## What is required
Scan the listing below for the word "Failed", then copy each line that has it.

## Provided data

(** A load into an empty cache either gets all six files, or rejects with
    the reason [Promise.all] reports and caches nothing. *)
Lemma loadTransitData_all_or_nothing srv :
  (∃ d, served srv = Some d ∧ loadTransitData srv None = (inr d, Some d))
  ∨ served srv = None
    ∧ ∃ file reason,
        loadTransitData srv None = (inl reason, None)
        ∧ first_rejected srv = Some file
        ∧ rejection srv file = Some reason.
Proof.
  assert (Hreason : (∃ g, is_Some (rejection srv g)) →
            ∀ in_array_order,
            ∃ file reason,
              default in_array_order (first_rejected srv ≫= rejection srv) = reason
              ∧ first_rejected srv = Some file
              ∧ rejection srv file = Some reason).
  { intros (g & Hg) e. pose proof (first_rejected_spec srv) as Hspec.
    destruct (first_rejected srv) as [f|].
    - destruct Hspec as [[reason Hr] _]. exists f, reason. simpl. by rewrite Hr.
    - rewrite Hspec in Hg. by destruct Hg. }
  unfold loadTransitData, served.
  pose proof (fetchJson_loaded "stops.geojson" (stops_geojson srv)) as H1.
  destruct (loaded (stops_geojson srv)) as [stops|];
    [rewrite H1; clear H1|].
  2:{ right. split; [done|].
      destruct (Hreason (ex_intro _ StopsFile H1)
                  match fetchJson "stops.geojson" (stops_geojson srv) with
                  | inl e => e | inr _ => OtherValue end)
        as (file & reason & Hd & Hf & Hr).
      exists file, reason. split; [|done].
      destruct H1 as [r H1]. destruct (fetchJson "stops.geojson" _); [|done].
      simpl in *. by rewrite Hd. }
  pose proof (fetchJson_loaded "routes.geojson" (routes_geojson srv)) as H2.
  destruct (loaded (routes_geojson srv)) as [routes|];
    [rewrite H2; clear H2|].
  2:{ right. split; [done|].
      destruct (Hreason (ex_intro _ RoutesFile H2)
                  match fetchJson "routes.geojson" (routes_geojson srv) with
                  | inl e => e | inr _ => OtherValue end)
        as (file & reason & Hd & Hf & Hr).
      exists file, reason. split; [|done].
      destruct H2 as [r H2]. destruct (fetchJson "routes.geojson" _); [|done].
      simpl in *. by rewrite Hd. }
  pose proof (fetchJson_loaded "stop_to_routes.json" (stop_to_routes_json srv)) as H3.
  destruct (loaded (stop_to_routes_json srv)) as [s2r|];
    [rewrite H3; clear H3|].
  2:{ right. split; [done|].
      destruct (Hreason (ex_intro _ StopToRoutesFile H3)
                  match fetchJson "stop_to_routes.json" (stop_to_routes_json srv) with
                  | inl e => e | inr _ => OtherValue end)
        as (file & reason & Hd & Hf & Hr).
      exists file, reason. split; [|done].
      destruct H3 as [r H3]. destruct (fetchJson "stop_to_routes.json" _); [|done].
      simpl in *. by rewrite Hd. }
  pose proof (fetchJson_loaded "route_to_stops.json" (route_to_stops_json srv)) as H4.
  destruct (loaded (route_to_stops_json srv)) as [r2s|];
    [rewrite H4; clear H4|].
  2:{ right. split; [done|].
      destruct (Hreason (ex_intro _ RouteToStopsFile H4)
                  match fetchJson "route_to_stops.json" (route_to_stops_json srv) with
                  | inl e => e | inr _ => OtherValue end)
        as (file & reason & Hd & Hf & Hr).
      exists file, reason. split; [|done].
      destruct H4 as [r H4]. destruct (fetchJson "route_to_stops.json" _); [|done].
      simpl in *. by rewrite Hd. }
  pose proof (fetchJson_loaded "timetable.json" (timetable_json srv)) as H5.
  destruct (loaded (timetable_json srv)) as [tt|];
    [rewrite H5; clear H5|].
  2:{ right. split; [done|].
      destruct (Hreason (ex_intro _ TimetableFile H5)
                  match fetchJson "timetable.json" (timetable_json srv) with
                  | inl e => e | inr _ => OtherValue end)
        as (file & reason & Hd & Hf & Hr).
      exists file, reason. split; [|done].
      destruct H5 as [r H5]. destruct (fetchJson "timetable.json" _); [|done].
      simpl in *. by rewrite Hd. }
  pose proof (fetchJson_loaded "metadata.json" (metadata_json srv)) as H6.
  destruct (loaded (metadata_json srv)) as [md|];
    [rewrite H6; clear H6|].
  2:{ right. split; [done|].
      destruct (Hreason (ex_intro _ MetadataFile H6)
                  match fetchJson "metadata.json" (metadata_json srv) with
                  | inl e => e | inr _ => OtherValue end)
        as (file & reason & Hd & Hf & Hr).
      exists file, reason. split; [|done].
      destruct H6 as [r H6]. destruct (fetchJson "metadata.json" _); [|done].
      simpl in *. by rewrite Hd. }
  left. by eexists.
Qed.

Lemma rejection_status_failure srv file reason :
  only_status_failures srv = true →
  rejection srv file = Some reason →
  ∃ message, reason = ErrorObject message
             ∧ String.prefix "Failed to fetch " message = true.
Proof.
  unfold only_status_failures. rewrite !andb_true_iff.
  intros (((((H1 & H2) & H3) & H4) & H5) & H6).
  destruct file; simpl; by apply fetchJson_status_failure.
Qed.

(** X5. Loading is all or nothing, and a failure is not cached.  A load
    into an empty cache fills it exactly when all six files load: each
    [fetch] resolves to an ok response whose body parses.  Otherwise it
    rejects with the reason of the file whose promise is the first to
    reject (a "Failed to fetch" error when files fail by their status
    only), leaves the cache empty ([isDataLoaded] stays false), and the
    next load fetches again, succeeding as soon as all six files load. *)
Theorem loadTransitData_failure_not_cached (srv later : Server) :
  all_files_load srv = false →
  all_files_load later = true →
  (∃ file reason,
      fst (loadTransitData srv None) = inl reason
      ∧ rejection srv file = Some reason
      ∧ (∀ other, is_Some (rejection srv other) →
                  (settled_at srv file <= settled_at srv other)%nat)
      ∧ (only_status_failures srv = true →
         ∃ message, reason = ErrorObject message
                    ∧ String.prefix "Failed to fetch " message = true))
  ∧ isDataLoaded (snd (loadTransitData srv None)) = false
  ∧ (∃ d, served later = Some d
          ∧ loadTransitData later (snd (loadTransitData srv None))
            = (inr d, Some d))
  ∧ (∀ srv', is_Some (snd (loadTransitData srv' None))
             ↔ all_files_load srv' = true).
Proof.
  intros Hbad Hgood.
  destruct (loadTransitData_all_or_nothing srv)
    as [(d & Hserved & _)|[_ (file & reason & Hload & Hfirst & Hrej)]].
  { assert (all_files_load srv = true); [|congruence].
    apply all_files_load_served. by rewrite Hserved. }
  destruct (loadTransitData_all_or_nothing later)
    as [(d & Hserved & Hlater)|[Hnone _]].
  2:{ apply all_files_load_served in Hgood. rewrite Hnone in Hgood.
      by destruct Hgood. }
  rewrite Hload. split; [|split; [done|split; [by exists d|]]].
  - exists file, reason. split; [done|]. split; [done|]. split.
    + pose proof (first_rejected_spec srv) as Hspec.
      rewrite Hfirst in Hspec. by apply Hspec.
    + intros Honly. by eapply rejection_status_failure.
  - intros srv'. rewrite all_files_load_served.
    destruct (loadTransitData_all_or_nothing srv')
      as [(d' & -> & ->)|[-> (f & r & -> & _)]]; simpl.
    + split; by eexists.
    + split; by intros [? ?].
Qed.

Lemma loadTransitData_failure_not_cached_witness :
  let down :=
    {| stops_geojson := Samples.response_ok (td_stops Samples.demo_data);
       routes_geojson :=
         inr {| ok := false; statusText := "Not Found";
                json := inl (ErrorObject "Unexpected token < in JSON") |};
       stop_to_routes_json := Samples.response_ok (stopToRoutes Samples.demo_data);
       route_to_stops_json := inl (ErrorObject "Failed to fetch");
       timetable_json := Samples.response_ok (timetable Samples.demo_data);
       metadata_json := Samples.response_ok (metadata Samples.demo_data);
       settled_at := fun file => match file with
                                 | RouteToStopsFile => 1%nat
                                 | _ => 2%nat
                                 end |} in
  ∃ d, served (Samples.serving Samples.demo_data) = Some d
       ∧ loadTransitData (Samples.serving Samples.demo_data)
           (snd (loadTransitData down None))
         = (inr d, Some d).
Proof.
  cbv zeta.
  match goal with
  | |- ∃ d, _ ∧ loadTransitData ?later (snd (loadTransitData ?srv None)) = _ =>
    apply (proj1 (proj2 (proj2
             (loadTransitData_failure_not_cached srv later eq_refl eq_refl))))
  end.
Defined.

## Output below
             ∧ String.prefix "Failed to fetch " message = true.
    reject (a "Failed to fetch" error when files fail by their status
                    ∧ String.prefix "Failed to fetch " message = true))
       route_to_stops_json := inl (ErrorObject "Failed to fetch");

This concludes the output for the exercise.